Thursday, 13 February 2003: 4:00 PM
Archive Management: The Missing Component
Howard J. Diamond, NOAA/NESDIS, Silver Spring, MD; and J. Bates, D. Clark, R. Mairs, and G. Sharman
Poster PDF (267.1 kB)
The National Oceanic and Atmospheric Administration's (NOAA) National Environmental Satellite, Data, and Information Service (NESDIS) views the area of Archive Management, as comprising three components: Information Technology Infrastructure, Customer Service, and Scientific Stewardship. This last component, Scientific Stewardship, can be characterized as the long-term preservation of the scientific integrity, monitoring and improving the quality, and the extraction of further knowledge from the data. As our data volumes increase, this component, while being recognized as being important, has suffered. Without this component, Archive Management is static, sterile, and lacks the true ability to provide meaningful information and knowledge derived from the archived data. Proper Scientific Stewardship is performed by scientists and data managers knowledgeable in the scientific assessment of a particular data type, and the practice will ensure effective data management where data are 1) used, reprocessed, and reapplied for purposes both intended and newly discovered, 2) improved through repeated analysis and evaluation, and 3) made more accessible with new technologies or innovative structures.
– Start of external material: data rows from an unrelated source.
Lemma wp_mem_copy_all k fuel h n (s : sbe D) Q :
  L = Z.of_nat (g * k) -> (k < fuel)%nat ->
  h !! bd = Some (replicate (Z.to_nat L) None) -> h !! bs = Some (Some <$> data) ->
  Q (inr tt) (World (<[bd := copied k]> h) n s) ->
  wp (mem_copy_loop fuel do_tag do_ecc (Ptr bd 0) (Ptr bs 0) 0 0 L) (World h n s) Q.
Proof.
  intros HL Hf Hd Hs HQ. pose proof (wp_mem_copy_loop k 0 fuel h n s Q) as H.
  rewrite !Nat.mul_0_r in H. apply H; try done. rewrite Hd. unfold copied. simpl app.
  by rewrite Nat.sub_0_r.
Qed.
End Loop.

(** ** The reply *)

(** The memory the command hands over: a block whose first [size] bytes are the
    result. *)
Definition rep_mem (size : Z) (p : ptr) (bytes : list Z) (x : gmap nat (list mval)) : Prop :=
  exists b l, p = Ptr b 0 /\ x = {[b := l]} /\ take (Z.to_nat size) l = Some <$> bytes /\ length bytes = Z.to_nat size.

Definition flags_group (flags : Z) : nat :=
  group_size (truthy (Z.land flags SBEFIFO_MEMORY_FLAG_TAG_REQ))
             (truthy (Z.land flags SBEFIFO_MEMORY_FLAG_ECC_REQ)).

(** The reply data is [k] groups, then their length. *)
Definition mem_groups (g k : nat) (data : list Z) : Prop :=
  Z.of_nat (length data) = Z.of_nat (g * k) + 4 /\ last_word data = Z.of_nat (g * k).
This paper will address the importance of Scientific Stewardship in the process of going from data to information; information to knowledge; and ultimately knowledge to wisdom in which environmental data can more easily be used by policy makers in a variety of decision processes. We believe that this practice is a valuable component for ensuring the long-term preservation of data archives while also adding significant value to scientific and technical data.